De-ideologized reality - Ideology refers to the principles that maintain the hegemonic group's values while maintaining an unjust sociopolitical environment. Ideology obscures the social forces and interpersonal relationships that generate and maintain oppression. Therefore, a critical task of facilitators is to de-ideologize reality, allowing people to understand the nature of social reality transparently rather than obscured by the dominant ideology.
Entrainment - The unconscious synchronization (e.g., foot tapping) of sentient organisms to an external perceived rhythm, such as human music and dance.
Methodological eclecticism - Traditional research methods, such as surveys and quantitative analyses, are integrated with novel tools, such as qualitative analyses, creative arts, and spiritual practices.
Positionality - Personal values, views, and location in time and space influence how one understands the world. Gender, race, class, and other aspects of identities are indicators of social and spatial positions and are not fixed, given qualities.
Preferential option for the oppressed majorities - The preferential option for the oppressed Majority is the development of music therapy that is "from" oppressed people rather than "for" oppressed people and to re-situate the facilitator as part of the emancipatory process for and with oppressed communities.
Psychological First Aid - An evidence-informed approach for assisting people in the aftermath of a disaster, designed to reduce the occurrence of post-traumatic stress disorder.
Psychological trauma - An emotional response to a distressing event or series of events, such as accidents, violence, or natural disasters. Reactions such as psychological shock and denial are typical, though people will react to similar events differently, given that subjective experiences differ between individuals. Longer-term reactions include unpredictable emotions, emotional flashbacks, difficulties with interpersonal relationships, and sometimes physical symptoms, including headaches or nausea.
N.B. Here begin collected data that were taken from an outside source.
(* ===== verification/PointerSafety.v ===== *)
(** * Temporal safety of scoped pointers

    A pointer into a frame that was left never resolves again, whatever the machine
    does afterwards: slots are reused, but only under a later generation. *)

From S2P Require Import Prelude State Extents ExtentsFacts Registry PointerFrames HeapLedger RegistrySafety RegistryOps.
From S2P Require Import Fabric FabricTx FabricAuth FabricInv FabricSafety FabricCells FabricHeap.
From S2P Require Import Desc Isa Core CoreFault CoreInv FabricMoves.

(** The same allocation, at any position *)
Definition same_allocation (p q : ScopedPointer) : Prop :=
  ptr_slot q = ptr_slot p ∧ ptr_generation q = ptr_generation p.
Lemma stale_same r p q : same_allocation p q → stale r p → stale r q.
Proof. intros [Hs Hg] Hp s. rewrite Hs, Hg. apply Hp. Qed.

Section pointers.
Context `{Profile} `{Host}.

Lemma steps_registry f M f' M' : fab_steps f M f' M' → evolves (fab_scoped_pointers f) (fab_scoped_pointers f').
Proof. induction 1 as [|??????? _ IH]; [done|]. etransitivity; [by eapply step_registry|done]. Qed.

Lemma stale_steps f M f' M' p : reg_wf (fab_scoped_pointers f) → fab_steps f M f' M' →
  stale (fab_scoped_pointers f) p → stale (fab_scoped_pointers f') p.
Proof. intros Hr Hs. apply stale_evolves; [done|by eapply steps_registry]. Qed.

Lemma stale_resolve r p d w b : stale r p → pointer_resolve r p d w b = Err Stale.
Proof. intros Hp. unfold pointer_resolve. by rewrite stale_allocation. Qed.
Lemma stale_backing f p d : stale (fab_scoped_pointers f) p → scoped_pointer_backing f p d = Err (PPointer Stale).
Proof. intros Hp. unfold scoped_pointer_backing, pointer_add. by rewrite stale_allocation. Qed.

Lemma allocation_slot r p d a : allocation r p d = Ok a →
  ∃ s, sp_slots r !! ptr_slot p = Some s ∧ slot_generation s = ptr_generation p ∧ local_scope s = Some (la_scope a).
Proof.
  unfold allocation. destruct (sp_slots r !! ptr_slot p) as [s|]; cbn; [|done].
  destruct (_ || _) eqn:Hg; [done|]. bools.
  destruct (slot_record s) as [|b|] eqn:Hb; [done| |done]. destruct (negb _); [done|]. intros [= ->].
  exists s. unfold local_scope. rewrite Hb. by match goal with E : slot_state s = SLive |- _ => rewrite E end.
Qed.

(** Retiring a frame returns, and its locals are stale afterwards. *)
Lemma retire_frame_spec f sc locals : reg_wf (fab_scoped_pointers f) →
  ∃ x, retire_pointer_frame f sc locals = Done x ∧ ∀ f', x = Ok f' →
    calm f f' ∧ ∀ p d a, allocation (fab_scoped_pointers f) p d = Ok a → la_scope a = sc → stale (fab_scoped_pointers f') p.
Proof.
  intros Hr. unfold retire_pointer_frame. destruct (leave_scope_spec _ sc Hr) as (x&E&Hx). rewrite E. cbn.
  destruct x as [r|e]; [|by eexists]. eexists. split; [done|]. intros f' [= <-]. destruct (Hx r eq_refl) as [He Hst].
  pose proof (retire_locals_calm (with_registry f r) locals) as Hc. split.
  - etransitivity; [by eapply scopes_calm, rtc_once, so_leave|done].
  - intros p d a Ha <-. destruct (allocation_slot _ _ _ _ Ha) as (s&?&?&?).
    apply (stale_evolves r); [by apply He|apply registry_run_evolves, Hc|]. by eapply Hst.
Qed.

(** C17: Local pointers do not outlive their frame.  Once the scope of a local
    allocation has been left, no pointer into that allocation, at any position,
    resolves or has a backing, in any domain and after any sequence of fabric
    operations. *)
Theorem local_pointer_lifetime f M f1 f2 M2 p q d a locals d' w b :
  fab_reach f M → allocation (fab_scoped_pointers f) p d = Ok a →
  retire_pointer_frame f (la_scope a) locals = Done (Ok f1) → fab_steps f1 M f2 M2 → same_allocation p q →
  pointer_resolve (fab_scoped_pointers f2) q d' w b = Err Stale ∧
  scoped_pointer_backing f2 q d' = Err (PPointer Stale).
Proof.
  intros Hf Ha Hret Hs Hpq. pose proof (reach_registry f M Hf) as Hr.
  destruct (retire_frame_spec f (la_scope a) locals Hr) as (x&E&Hx). rewrite Hret in E. injection E as <-.
  destruct (Hx f1 eq_refl) as [Hc Hst].
  assert (stale (fab_scoped_pointers f2) q) as Hq.
  { apply (stale_same _ p); [done|]. eapply stale_steps; [by apply (registry_run_evolves _ _ (cm_registry _ _ Hc))|done|by eapply Hst]. }
  split; [by apply stale_resolve|by apply stale_backing].
Qed.
End pointers.

(** ** Concrete lifetimes *)
#[local] Instance checked_lifetimes : Profile := true.

(** A frame of context 7 with one 16-byte local, left, and its slot taken again *)
Definition enter_local (r : ScopedPointers) : outcome (ScopedPointers * ScopedPointer) :=
  x ← enter_scope_for r 7;
  match x with
  | Err _ => Panic
  | Ok (r, sc) => y ← register r sc 0 64 16 true;
      match y with Ok z => Done z | Err _ => Panic end
  end.
Definition entered (r : ScopedPointers) : ScopedPointers := match enter_local r with Done x => x.1 | Panic => r end.
Lemma entered_run r : rtc scope_op r (entered r).
Proof.
  unfold entered, enter_local. destruct (enter_scope_for r 7) as [[[r1 sc]|]|] eqn:E; cbn; [|done..].
  destruct (register r1 sc 0 64 16 true) as [[[r2 p]|]|] eqn:E2; cbn; [|done..].
  eapply rtc_l; [by eapply so_enter|]. by eapply rtc_once, so_register.
Qed.
Definition framed : Fabric := from_parts [] (entered demo_registry) None.
Definition unframed : Fabric := match retire_pointer_frame framed 1 [] with Done (Ok f) => f | _ => framed end.
Definition reframed : Fabric := with_registry unframed (entered (fab_scoped_pointers unframed)).

Lemma local_pointer_lifetime_witness :
  pointer_resolve (fab_scoped_pointers framed) (mkPointer 0 1 0) 0 8 true = Ok 64 ∧
  pointer_resolve (fab_scoped_pointers reframed) (mkPointer 0 2 0) 0 8 true = Ok 64 ∧
  pointer_resolve (fab_scoped_pointers reframed) (mkPointer 0 1 8) 0 8 true = Err Stale.
Proof.
  split; [vm_compute; reflexivity|]. split; [vm_compute; reflexivity|].
  refine (proj1 (local_pointer_lifetime framed [] unframed reframed [] (mkPointer 0 1 0) (mkPointer 0 1 8) 0
    (mkLocal 1 0 64 16 true None) [] 0 8 true _ _ _ _ _)).
  - apply reach_init, (registry_run_evolves _ _ (scope_run_registry _ _ (entered_run _))), (fresh_registry_wf 4 4).
  - vm_compute; reflexivity.
  - vm_compute; reflexivity.
  - eapply steps_next; [|apply steps_refl]. apply st_calm, scopes_calm, entered_run.
  - by split.
Defined.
Realismo-crítico - Theories should not define the issues addressed but that the issues generate their theories. Theorization plays a validating, but not fundamental, role.
Social Orientation - Social orientation refers to the reorienting of focus from an individualistic orientation to a more socialistic orientation, as all individual characteristics emerge from social relations.
Somatic Abolitionism - Somatic Abolitionism is an emergent process of respecting, honoring, and resonating with other human bodies and resourcing energies always present in your body. It is not exclusively a goal, an attitude, a belief, an idea, a strategy, a movement, a plan, a system, a political position, or a step forward.
Transgenerational trauma - The psychological and physiological effects that the trauma experienced by people has on subsequent generations in that group.
Intergenerational transmission - Epigenetic changes pass down from the traumatized generation to their offspring.
Transgenerational transmission - Offspring pass trauma down to their children who did not experience the first traumatic occurrence.